Ни у кого из обитателей 37-й камеры в ноябре 1940 года не было сомнений в том, что война с Германией будет; они верили в ее победоносное завершение и в то, что ни дня военные действия не будут идти на советской территории. После вечерней поверки, когда в камеру приходил ларечник с папиросами, сосисками и газетами, Павел Иванович – как младший по возрасту и по воинскому званию – забирался на стол и читал вслух одинаковые сообщения с Западного фронта из «Правды» и «Известий». Это был единственный за весь день момент, когда генералы оживлялись, страстно споря о шансах обеих сторон. Меня поразило, что в их словах, когда речь заходила о советском военном потенциале, не было ни тени жалобы, бунта или мстительности – только грусть людей, оторванных от своего ремесла. Однажды я спросил об этом Павла Ивановича. «В нормальном государстве, – ответил он, – есть люди довольные, сравнительно довольные и недовольные. В государстве, где все довольны, возникает подозрение, что все недовольны. Так или иначе, мы представляем собой сплоченное целое». Я заучил эти слова наизусть.

Генерал Артамян, бородатый армянин из авиации, вечерами поднимался на несколько минут, и его массивное тело совершало между нарами что-то вроде прогулки, «чтобы косточки размять». После каждой такой прогулки он ложился на прежнее место и, тяжело сопя, делал несколько глубоких вдохов и выдохов.

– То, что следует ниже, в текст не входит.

Lemma sat_callFn own n p fn args s :
  good s -> n <= hl s -> fn_env fn < hl s -> wf_block [] (fn_body fn) = true ->
  Forall (val_ok (hl s)) args ->
  sat k own n None (callFn vm p fn args) s (fun v s' => val_ok (hl s') v).
Proof.
  intros Hg Hn Henv Hwf Hargs. unfold callFn. apply sat_if; [by apply sat_raise|].
  apply sat_getCtx, sat_if; [by apply sat_raise|].
  apply sat_framed; [done|done|apply enter_leave|done|done|].
  set (s0 := mkSt _ _ _). assert (good s0) by done.
  eapply sat_bind; [by apply sat_NewEnv|]. intros env s1 Hg1 Hf1 (-> & Hl1 & _).
  eapply sat_bind.
  { apply sat_bindArgs; [done|done|]. eapply Forall_val_mono; [|exact Hargs]. exact (frame_hl _ _ _ _ Hf1). }
  intros [] s2 Hg2 Hf2 _. apply frame_hl in Hf1, Hf2. change (hl s0) with (hl s) in *.
  eapply (sat_catch _ _ _ _ (Some [])); [by apply sat_execBlock; [| |lia|lia]| | |].
  - intros [] s3 Hg3 _ _. apply sat_ret; auto with rts.
  - intros e s3 Hg3 _ _ He. destruct e; try by apply sat_throw.
    + by apply sat_ret; [|apply He].
    + by apply sat_raise.
    + by apply sat_raise.
  - apply fnResult_abort.
Qed.

Lemma sat_callVal own n p cal args s :
  good s -> n <= hl s -> val_ok (hl s) cal -> Forall (val_ok (hl s)) args ->
  sat k own n None (callVal vm p cal args) s (fun v s' => val_ok (hl s') v).
Proof.
  intros Hg Hn Hc Hargs. destruct cal as [| | | | | |[fn|]|[nf|]|]; try by apply sat_raise.
  - inversion Hc; subst. by apply sat_callFn.
  - eapply sat_bind.
    { eapply sat_weaken; [done|exact Hn| |apply native_call_ok; [apply Hvm|done|done]]. by intros ? _ ?. }
    intros v s1 Hg1 Hf1 Hv. apply sat_check; [by apply sat_chkVal|by apply sat_ret].
Qed.

(** *** Statements *)

Lemma HasLocal_false env x h e :
  HasLocal env x h = false -> h !! env = Some e -> vars e !! x = None.
Proof.
  unfold HasLocal. intros Hx Hl. rewrite Hl in Hx. apply bool_decide_eq_false in Hx.
  by destruct (vars e !! x); [exfalso; eauto|].
Qed.

(** A name that is not local yet may be defined after [s] has become [s']
    without names of its own for [env]. *)
Lemma fresh_def env x s s' v c :
  HasLocal env x (hp s) = false -> env < hl s -> kept None (hl s) (hp s) (hp s') ->
  forall e, hp s' !! env = Some e -> kept_at (Some env = Some env) (vars e !! x) (Some (mkBinding v c)).
Proof.
  intros Hloc Hlt [_ K] e He. destruct (lookup_lt_is_Some_2 (hp s) env Hlt) as [e0 He0].
  destruct (K env e0 Hlt He0) as (e' & He' & _ & Kx). rewrite He in He'. injection He' as <-.
  specialize (Kx x). rewrite (HasLocal_false _ _ _ _ Hloc He0) in Kx. destruct Kx as [|Hn]; [done|].
  rewrite Hn. by left.
Qed.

Он всегда совершал это со смертельной серьезностью и удивительной пунктуальностью. Его вечерняя гимнастика была для нас сигналом к ужину.

Когда я попал в 37-ю камеру, шел третий день его голодовки; через десять дней моего пребывания в камере голодовка все еще продолжалась. Артамян побледнел, его прогулки становились все короче, у него часто начиналась одышка, и он заходился кашлем каждый раз, когда раскуривал трубку. Он требовал освобождения и реабилитации, ссылаясь на свои заслуги и революционное прошлое. Ему предлагали работу под конвоем на ленинградском авиазаводе и отдельную камеру в «Зимнем дворце». Раз в три дня по утрам надзиратель приносил ему в камеру обильную передачу «от жены», о которой Артамян ничего не знал и которая, по всей вероятности, в течение тех же трех с половиной лет была в ссылке. Артамян поднимался с нар, предлагал угощение всем в камере, а когда ему отвечали лишь глухим молчанием, вызывал из коридора надзирателя и при нем выбрасывал все содержимое передачи в парашу.

Хотя меня определили спать возле параши, то есть совсем рядом с ним, он ни разу со мной не заговорил. Однако в последнюю ночь, когда неестественно оживленное движение в коридоре выглядело предвещавшим этап, мы оба не спали. Я лежал навзничь, сцепив пальцы под головой, и прислушивался, как за дверью нарастает шум шагов, словно гул выходящей из берегов реки у запруды. Клубы дыма из трубки Артамяна заслоняли слабый свет лампочки, погружая камеру в душный полумрак. Внезапно его рука спустилась с нар и принялась нашаривать мою. Когда я, слегка приподнявшись на полу, подал ему руку, он без единого слова сунул ее к себе под одеяло и приложил к грудной клетке. Сквозь холщовую рубаху я нащупал утолщение и впадину на ребрах. Он провел моей рукой ниже, под коленом, – то же самое. Я хотел что-то ему сказать, о чем-то спросить, но каменное лицо, обросшее мхом бороды, ничего не выражало, кроме усталости и раздумья.